Revert "Allow fx graph caching higher order operators (opt-in) (pytorch#135877)"

pytorchmergebot · pytorchmergebot · commit e9bfbf78d5d8 · 2024-09-23T09:04:24.000Z
This reverts commit 66d5eb6. Reverted pytorch#135877 on behalf of https://github.com/jeanschmidt due to seems to have introduced regressions on rocm signals ([comment](pytorch#135877 (comment)))
diff --git a/test/inductor/test_codecache.py b/test/inductor/test_codecache.py
@@ -362,64 +362,13 @@ def fn2(x):
         self.assertEqual(counters["inductor"]["fxgraph_cache_miss"], 2)
         self.assertEqual(counters["inductor"]["fxgraph_cache_hit"], 0)
 
-    @requires_gpu()
-    @config.patch({"fx_graph_cache": True})
-    @config.patch({"fx_graph_remote_cache": False})
-    def test_flex_attention_caching(self):
-        from torch.nn.attention.flex_attention import create_block_mask, flex_attention
-
-        block_mask = create_block_mask(
-            lambda b, h, q, kv: q >= kv, None, None, 2048, 2048
-        )
-
-        def score_mod(score, b, h, q, kv):
-            return score + (q - kv)
-
-        def fn(q, k, v):
-            return flex_attention(q, k, v, score_mod=score_mod, block_mask=block_mask)
-
-        def score_mod2(score, b, h, q, kv):
-            return score
-
-        def fn2(q, k, v):
-            return flex_attention(q, k, v, score_mod=score_mod2, block_mask=block_mask)
-
-        a, b, c = (torch.randn(1, 4, 512, 64).cuda() for _ in range(3))

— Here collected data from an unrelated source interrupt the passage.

(** ** The cursor in the state *)
Definition holds_cursor s c : Prop :=
  state_wf s ∧ ∃ e u, find_stream s stream = Some e ∧ HoldsValue e = true ∧ ss_State e !! primary = Some (SVal u) ∧ reps c u.

Lemma holds_value s c : holds_cursor s c → reps c (cursor_value s stream primary).
Proof.
  intros (_ & e & u & He & _ & Hu & Hr). destruct Hprimary as [Hne _]. apply String.eqb_neq in Hne.
  unfold cursor_value, GetCursor. by rewrite Hne, He, Hu.
Qed.

Lemma holds_get s c : D c → holds_cursor s c → getIncrementCursorFromState primary "" stream s = Ok (c, ANil).
Proof.
  intros Hc Hs. destruct Hprimary as [Hne _]. apply String.eqb_neq in Hne.
  unfold getIncrementCursorFromState, ReformatCursorValue. rewrite Hne, Htype. cbn [mbind result_bind].
  rewrite (cd_read _ _ HD c _ Hc (holds_value _ _ Hs)). done.
Qed.

Lemma SetCursor_cursor s c u : state_wf s → reps c u → holds_cursor (SetCursor s stream primary u) c.
Proof.
  intros Hwf Hr. destruct Hprimary as [Hne Hch]. apply String.eqb_neq in Hne. unfold SetCursor. rewrite Hne. split.
  - apply upsert_wf; [|done]. intros e. apply store_typed. by left.
  - eexists. exists u. rewrite find_upsert. case_decide as Hd; [|by destruct Hd]. split_and!; [done|done|cbn; by rewrite lookup_insert_eq|done].
Qed.

Lemma reload_cursor s c : holds_cursor s c → holds_cursor (unmarshal (marshal s)) c.
Proof.
  intros (Hwf & e & u & He & Hh & Hu & Hr). split; [by apply marshal_wf|].
  exists (unmarshal_stream (marshal_stream e)), (json_any u). split_and!.
  - by apply find_reload.
  - cbn. apply negb_true_iff, bool_decide_eq_false. intros Hn.
    assert ((marshal_value <$> ss_State e) !! primary = None) as Hx by (by rewrite Hn). by rewrite lookup_fmap, Hu in Hx.
  - by rewrite reload_map, Hu.
  - right. destruct Hr as [->| ->]; [done|apply json_decoded].
Qed.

-        compiled_fn = torch.compile(fn)
-        compiled_fn2 = torch.compile(fn2)
-
-        # A first call should miss in the cache.

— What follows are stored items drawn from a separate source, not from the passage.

(** Operands of AND and OR are comparisons or in parentheses, so that the text is parsed
    as the condition it renders. *)
Definition simple (c : cond) : bool := match c with Cmp _ _ _ | IsNull _ | Paren _ => true | _ => false end.
Fixpoint grouped (c : cond) : bool :=
  match c with
  | Conj cs | Disj cs => forallb simple cs && forallb grouped cs
  | Paren c => grouped c
  | _ => true
  end.

(** Three-valued logic; [None] is unknown. *)
Definition and3 (a b : option bool) : option bool :=
  match a, b with Some false, _ | _, Some false => Some false | Some true, Some true => Some true | _, _ => None end.
Definition or3 (a b : option bool) : option bool :=
  match a, b with Some true, _ | _, Some true => Some true | Some false, Some false => Some false | _, _ => None end.

Definition compare_op (op : string) (x y : Z) : option bool :=
  if String.eqb op "=" then Some (x =? y)
  else if String.eqb op "<" then Some (x <? y) else if String.eqb op "<=" then Some (x <=? y)
  else if String.eqb op ">" then Some (y <? x) else if String.eqb op ">=" then Some (y <=? x)
  else None.

(** [val] is the row: the rank of each column's value in the order of the column (its
    collation), none for NULL; [lit c r] the rank of the text [r] compared with column
    [c]; [raw] the truth of a user filter. *)
Section Semantics.
Context (val : string → option Z) (lit : string → string → option Z) (raw : string → option bool).
Fixpoint eval (c : cond) : option bool :=
  match c with
  | Cmp l op r => match val l, lit l r with Some x, Some y => compare_op op x y | _, _ => None end
  | IsNull l => Some (bool_decide (val l = None))
  | Raw t => raw t
  | Conj cs => foldr and3 (Some true) (map eval cs)
  | Disj cs => foldr or3 (Some false) (map eval cs)
  | Paren c => eval c
  end.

-        self.assertEqual(fn(a, b, c), compiled_fn(a, b, c))
-        self.assertEqual(counters["inductor"]["fxgraph_cache_miss"], 1)
-        self.assertEqual(counters["inductor"]["fxgraph_cache_hit"], 0)
-        self.assertEqual(counters["inductor"]["fxgraph_lookup_write_file"], 0)
-
-        # A second call should hit. (First reset so in-memory guards
-        # don't prevent compilation).
-        for m in torch._inductor.codecache.PyCodeCache.cache.values():
-            os.remove(m.__file__)
-        self.reset()
-        self.assertEqual(fn(a, b, c), compiled_fn(a, b, c))
-        self.assertEqual(counters["inductor"]["fxgraph_cache_miss"], 1)
-        self.assertEqual(counters["inductor"]["fxgraph_cache_hit"], 1)
-        self.assertEqual(counters["inductor"]["fxgraph_lookup_write_file"], 1)
-
-        # A third call with different score_mod should have a cache miss
-        for m in torch._inductor.codecache.PyCodeCache.cache.values():
-            os.remove(m.__file__)
-        self.reset()
-        self.assertEqual(fn2(a, b, c), compiled_fn2(a, b, c))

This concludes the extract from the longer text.